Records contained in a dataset
══════════

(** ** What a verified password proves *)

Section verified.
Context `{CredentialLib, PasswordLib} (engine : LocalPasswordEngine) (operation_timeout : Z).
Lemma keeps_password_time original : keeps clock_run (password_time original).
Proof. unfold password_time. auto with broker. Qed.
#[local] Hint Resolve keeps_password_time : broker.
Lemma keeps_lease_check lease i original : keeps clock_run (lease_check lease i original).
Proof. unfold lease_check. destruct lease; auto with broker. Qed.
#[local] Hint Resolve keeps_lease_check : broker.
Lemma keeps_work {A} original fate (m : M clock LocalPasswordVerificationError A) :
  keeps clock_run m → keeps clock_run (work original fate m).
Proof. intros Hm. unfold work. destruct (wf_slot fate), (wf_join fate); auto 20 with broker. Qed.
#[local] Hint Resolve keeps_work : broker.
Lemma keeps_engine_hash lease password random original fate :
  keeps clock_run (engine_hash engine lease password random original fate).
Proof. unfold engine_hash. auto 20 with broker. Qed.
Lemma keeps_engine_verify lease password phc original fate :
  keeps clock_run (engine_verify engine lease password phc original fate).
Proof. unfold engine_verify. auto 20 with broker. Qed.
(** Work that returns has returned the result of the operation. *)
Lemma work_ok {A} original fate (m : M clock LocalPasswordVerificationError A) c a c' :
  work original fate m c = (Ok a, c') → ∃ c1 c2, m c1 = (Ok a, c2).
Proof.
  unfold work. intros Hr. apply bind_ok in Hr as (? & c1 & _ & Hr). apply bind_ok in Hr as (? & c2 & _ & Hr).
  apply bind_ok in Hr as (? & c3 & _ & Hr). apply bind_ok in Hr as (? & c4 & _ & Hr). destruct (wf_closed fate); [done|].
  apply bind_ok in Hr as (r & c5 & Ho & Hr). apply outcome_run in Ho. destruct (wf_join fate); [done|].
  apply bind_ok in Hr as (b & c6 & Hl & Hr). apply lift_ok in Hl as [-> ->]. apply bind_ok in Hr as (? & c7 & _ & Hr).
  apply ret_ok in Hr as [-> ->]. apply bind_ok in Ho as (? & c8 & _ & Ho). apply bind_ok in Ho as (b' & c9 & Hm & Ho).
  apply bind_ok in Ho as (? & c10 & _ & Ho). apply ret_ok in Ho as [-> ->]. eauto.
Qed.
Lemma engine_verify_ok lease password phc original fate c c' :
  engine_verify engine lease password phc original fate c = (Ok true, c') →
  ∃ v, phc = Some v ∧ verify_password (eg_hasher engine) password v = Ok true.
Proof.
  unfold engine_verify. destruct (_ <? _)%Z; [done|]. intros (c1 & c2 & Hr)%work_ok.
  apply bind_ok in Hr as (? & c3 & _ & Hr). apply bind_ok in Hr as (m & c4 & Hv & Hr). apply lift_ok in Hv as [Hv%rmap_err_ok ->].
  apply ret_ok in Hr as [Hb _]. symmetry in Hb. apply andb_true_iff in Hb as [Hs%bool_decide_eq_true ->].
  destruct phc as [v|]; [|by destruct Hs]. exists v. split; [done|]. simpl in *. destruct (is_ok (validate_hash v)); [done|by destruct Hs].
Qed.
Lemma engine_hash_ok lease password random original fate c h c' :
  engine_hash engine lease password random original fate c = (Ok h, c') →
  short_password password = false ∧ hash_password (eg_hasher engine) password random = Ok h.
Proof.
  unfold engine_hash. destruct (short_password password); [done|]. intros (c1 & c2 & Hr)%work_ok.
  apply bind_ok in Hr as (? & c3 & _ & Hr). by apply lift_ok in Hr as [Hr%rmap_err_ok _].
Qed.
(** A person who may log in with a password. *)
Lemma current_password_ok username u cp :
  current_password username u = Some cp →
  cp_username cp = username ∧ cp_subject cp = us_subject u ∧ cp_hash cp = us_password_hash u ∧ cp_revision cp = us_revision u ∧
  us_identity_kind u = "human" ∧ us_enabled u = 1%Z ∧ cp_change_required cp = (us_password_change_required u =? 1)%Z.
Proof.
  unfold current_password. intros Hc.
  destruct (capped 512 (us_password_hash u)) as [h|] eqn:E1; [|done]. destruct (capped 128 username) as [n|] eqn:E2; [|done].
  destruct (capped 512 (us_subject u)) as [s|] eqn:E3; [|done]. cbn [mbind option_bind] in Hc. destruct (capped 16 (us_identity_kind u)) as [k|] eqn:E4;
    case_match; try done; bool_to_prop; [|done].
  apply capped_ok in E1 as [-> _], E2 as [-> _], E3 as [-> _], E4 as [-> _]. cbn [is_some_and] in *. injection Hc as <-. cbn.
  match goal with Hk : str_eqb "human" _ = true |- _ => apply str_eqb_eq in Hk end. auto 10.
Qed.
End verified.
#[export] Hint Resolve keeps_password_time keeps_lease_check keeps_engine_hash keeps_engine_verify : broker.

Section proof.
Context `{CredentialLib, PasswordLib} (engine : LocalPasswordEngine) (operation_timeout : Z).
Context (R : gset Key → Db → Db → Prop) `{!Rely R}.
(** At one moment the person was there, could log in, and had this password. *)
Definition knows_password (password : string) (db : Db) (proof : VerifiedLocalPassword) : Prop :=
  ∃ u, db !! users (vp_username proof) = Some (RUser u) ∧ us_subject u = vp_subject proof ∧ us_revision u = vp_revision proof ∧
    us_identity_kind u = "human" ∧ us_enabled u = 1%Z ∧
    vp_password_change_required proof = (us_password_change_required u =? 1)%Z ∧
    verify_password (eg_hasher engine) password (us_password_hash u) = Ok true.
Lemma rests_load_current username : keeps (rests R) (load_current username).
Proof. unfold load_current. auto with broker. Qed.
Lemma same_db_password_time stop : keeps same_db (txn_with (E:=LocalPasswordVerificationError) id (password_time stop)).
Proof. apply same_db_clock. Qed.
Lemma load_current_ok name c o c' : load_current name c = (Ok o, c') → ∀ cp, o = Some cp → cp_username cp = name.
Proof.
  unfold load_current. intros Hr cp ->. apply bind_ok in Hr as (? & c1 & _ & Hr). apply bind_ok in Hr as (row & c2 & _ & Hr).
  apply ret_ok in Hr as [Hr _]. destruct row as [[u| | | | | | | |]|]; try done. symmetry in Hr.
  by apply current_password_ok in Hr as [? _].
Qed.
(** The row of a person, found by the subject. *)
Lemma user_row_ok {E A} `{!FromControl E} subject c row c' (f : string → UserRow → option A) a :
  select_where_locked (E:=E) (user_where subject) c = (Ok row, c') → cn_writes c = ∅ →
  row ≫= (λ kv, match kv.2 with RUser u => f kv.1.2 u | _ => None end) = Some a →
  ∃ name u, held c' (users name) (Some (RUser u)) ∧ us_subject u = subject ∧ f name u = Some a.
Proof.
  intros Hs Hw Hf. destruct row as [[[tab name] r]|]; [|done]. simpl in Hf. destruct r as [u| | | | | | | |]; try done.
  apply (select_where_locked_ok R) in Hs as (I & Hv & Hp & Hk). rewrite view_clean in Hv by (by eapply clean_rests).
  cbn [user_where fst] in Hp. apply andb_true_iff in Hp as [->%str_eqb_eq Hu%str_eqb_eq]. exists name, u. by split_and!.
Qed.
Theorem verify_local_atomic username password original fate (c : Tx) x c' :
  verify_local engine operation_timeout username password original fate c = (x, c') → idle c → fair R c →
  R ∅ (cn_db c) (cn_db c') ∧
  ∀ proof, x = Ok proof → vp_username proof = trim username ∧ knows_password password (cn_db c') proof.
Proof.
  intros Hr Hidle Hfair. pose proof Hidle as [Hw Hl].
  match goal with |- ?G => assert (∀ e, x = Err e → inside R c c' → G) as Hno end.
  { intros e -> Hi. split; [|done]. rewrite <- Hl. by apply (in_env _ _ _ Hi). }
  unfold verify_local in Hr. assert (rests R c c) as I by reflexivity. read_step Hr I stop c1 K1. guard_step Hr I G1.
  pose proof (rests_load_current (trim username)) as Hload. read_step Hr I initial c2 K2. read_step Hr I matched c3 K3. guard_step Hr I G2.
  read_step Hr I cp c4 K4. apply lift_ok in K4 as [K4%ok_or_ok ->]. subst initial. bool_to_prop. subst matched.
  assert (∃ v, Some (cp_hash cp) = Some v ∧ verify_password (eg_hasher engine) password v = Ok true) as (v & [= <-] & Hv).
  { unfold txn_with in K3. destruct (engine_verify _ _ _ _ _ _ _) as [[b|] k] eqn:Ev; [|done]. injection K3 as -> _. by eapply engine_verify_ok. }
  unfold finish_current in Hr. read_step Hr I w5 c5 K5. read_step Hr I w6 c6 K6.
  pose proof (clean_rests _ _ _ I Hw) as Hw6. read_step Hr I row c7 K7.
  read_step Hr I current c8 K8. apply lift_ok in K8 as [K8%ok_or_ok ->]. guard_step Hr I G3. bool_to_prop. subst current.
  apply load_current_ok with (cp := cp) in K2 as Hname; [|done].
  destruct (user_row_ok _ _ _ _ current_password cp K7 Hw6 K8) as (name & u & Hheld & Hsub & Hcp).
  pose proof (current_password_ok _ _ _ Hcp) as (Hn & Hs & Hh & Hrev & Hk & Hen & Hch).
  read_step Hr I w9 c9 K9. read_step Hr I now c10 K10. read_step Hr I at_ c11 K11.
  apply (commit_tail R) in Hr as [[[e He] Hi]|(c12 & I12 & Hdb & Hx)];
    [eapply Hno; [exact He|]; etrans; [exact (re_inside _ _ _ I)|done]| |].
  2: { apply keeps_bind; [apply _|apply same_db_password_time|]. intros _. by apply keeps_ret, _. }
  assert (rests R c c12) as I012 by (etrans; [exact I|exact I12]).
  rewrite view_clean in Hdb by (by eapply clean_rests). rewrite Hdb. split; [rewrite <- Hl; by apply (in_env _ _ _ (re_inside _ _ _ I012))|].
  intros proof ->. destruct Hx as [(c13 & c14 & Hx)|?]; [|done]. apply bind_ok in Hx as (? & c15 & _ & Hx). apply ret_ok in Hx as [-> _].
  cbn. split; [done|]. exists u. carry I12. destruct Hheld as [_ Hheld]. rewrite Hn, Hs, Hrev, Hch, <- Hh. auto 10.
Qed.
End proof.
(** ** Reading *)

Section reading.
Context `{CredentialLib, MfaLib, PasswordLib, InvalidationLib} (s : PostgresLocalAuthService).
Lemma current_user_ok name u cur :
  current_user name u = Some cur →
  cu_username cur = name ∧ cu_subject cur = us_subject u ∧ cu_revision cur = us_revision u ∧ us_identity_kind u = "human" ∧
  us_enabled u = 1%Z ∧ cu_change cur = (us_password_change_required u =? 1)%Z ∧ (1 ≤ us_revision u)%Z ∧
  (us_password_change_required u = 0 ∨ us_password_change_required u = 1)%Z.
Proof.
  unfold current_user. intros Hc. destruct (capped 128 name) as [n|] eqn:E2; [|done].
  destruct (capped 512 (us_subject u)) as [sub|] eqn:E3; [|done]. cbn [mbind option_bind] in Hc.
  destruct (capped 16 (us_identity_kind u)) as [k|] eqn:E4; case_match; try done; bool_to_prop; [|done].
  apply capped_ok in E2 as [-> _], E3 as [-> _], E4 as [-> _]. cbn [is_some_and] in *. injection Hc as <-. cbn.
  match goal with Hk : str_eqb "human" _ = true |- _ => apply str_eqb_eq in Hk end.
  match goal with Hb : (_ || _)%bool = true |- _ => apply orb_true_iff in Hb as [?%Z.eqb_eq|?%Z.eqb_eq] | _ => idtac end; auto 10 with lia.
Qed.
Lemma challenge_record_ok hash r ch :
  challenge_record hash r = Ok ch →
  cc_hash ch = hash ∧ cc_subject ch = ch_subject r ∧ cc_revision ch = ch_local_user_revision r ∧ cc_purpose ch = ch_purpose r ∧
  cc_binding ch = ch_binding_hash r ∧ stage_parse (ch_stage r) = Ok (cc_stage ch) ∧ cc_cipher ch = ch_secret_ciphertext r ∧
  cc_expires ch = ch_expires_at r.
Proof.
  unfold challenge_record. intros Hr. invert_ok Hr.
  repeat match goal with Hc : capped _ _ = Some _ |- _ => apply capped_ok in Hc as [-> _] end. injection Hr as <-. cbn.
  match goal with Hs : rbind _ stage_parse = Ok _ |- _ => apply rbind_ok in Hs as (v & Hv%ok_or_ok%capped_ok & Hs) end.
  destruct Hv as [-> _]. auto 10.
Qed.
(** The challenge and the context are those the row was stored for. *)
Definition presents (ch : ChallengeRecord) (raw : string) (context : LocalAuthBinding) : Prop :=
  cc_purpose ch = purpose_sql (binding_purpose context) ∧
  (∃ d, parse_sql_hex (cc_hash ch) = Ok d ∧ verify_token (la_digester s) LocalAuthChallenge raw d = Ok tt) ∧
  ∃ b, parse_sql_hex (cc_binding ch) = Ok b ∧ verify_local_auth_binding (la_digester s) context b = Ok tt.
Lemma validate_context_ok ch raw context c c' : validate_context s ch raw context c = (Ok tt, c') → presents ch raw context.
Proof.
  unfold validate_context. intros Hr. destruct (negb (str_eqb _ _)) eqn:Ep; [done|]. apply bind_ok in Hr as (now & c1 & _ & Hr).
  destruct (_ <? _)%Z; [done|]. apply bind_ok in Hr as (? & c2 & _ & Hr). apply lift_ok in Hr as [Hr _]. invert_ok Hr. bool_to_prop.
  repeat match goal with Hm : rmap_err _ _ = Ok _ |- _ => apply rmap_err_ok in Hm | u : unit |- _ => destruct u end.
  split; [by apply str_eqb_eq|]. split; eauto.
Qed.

══════════

■ Exercise instructions ■
Go through the entries and copy every line that has "eauto".

■ Answer for the task ■
  apply bind_ok in Ho as (? & c10 & _ & Ho). apply ret_ok in Ho as [-> ->]. eauto.
  split; [by apply str_eqb_eq|]. split; eauto.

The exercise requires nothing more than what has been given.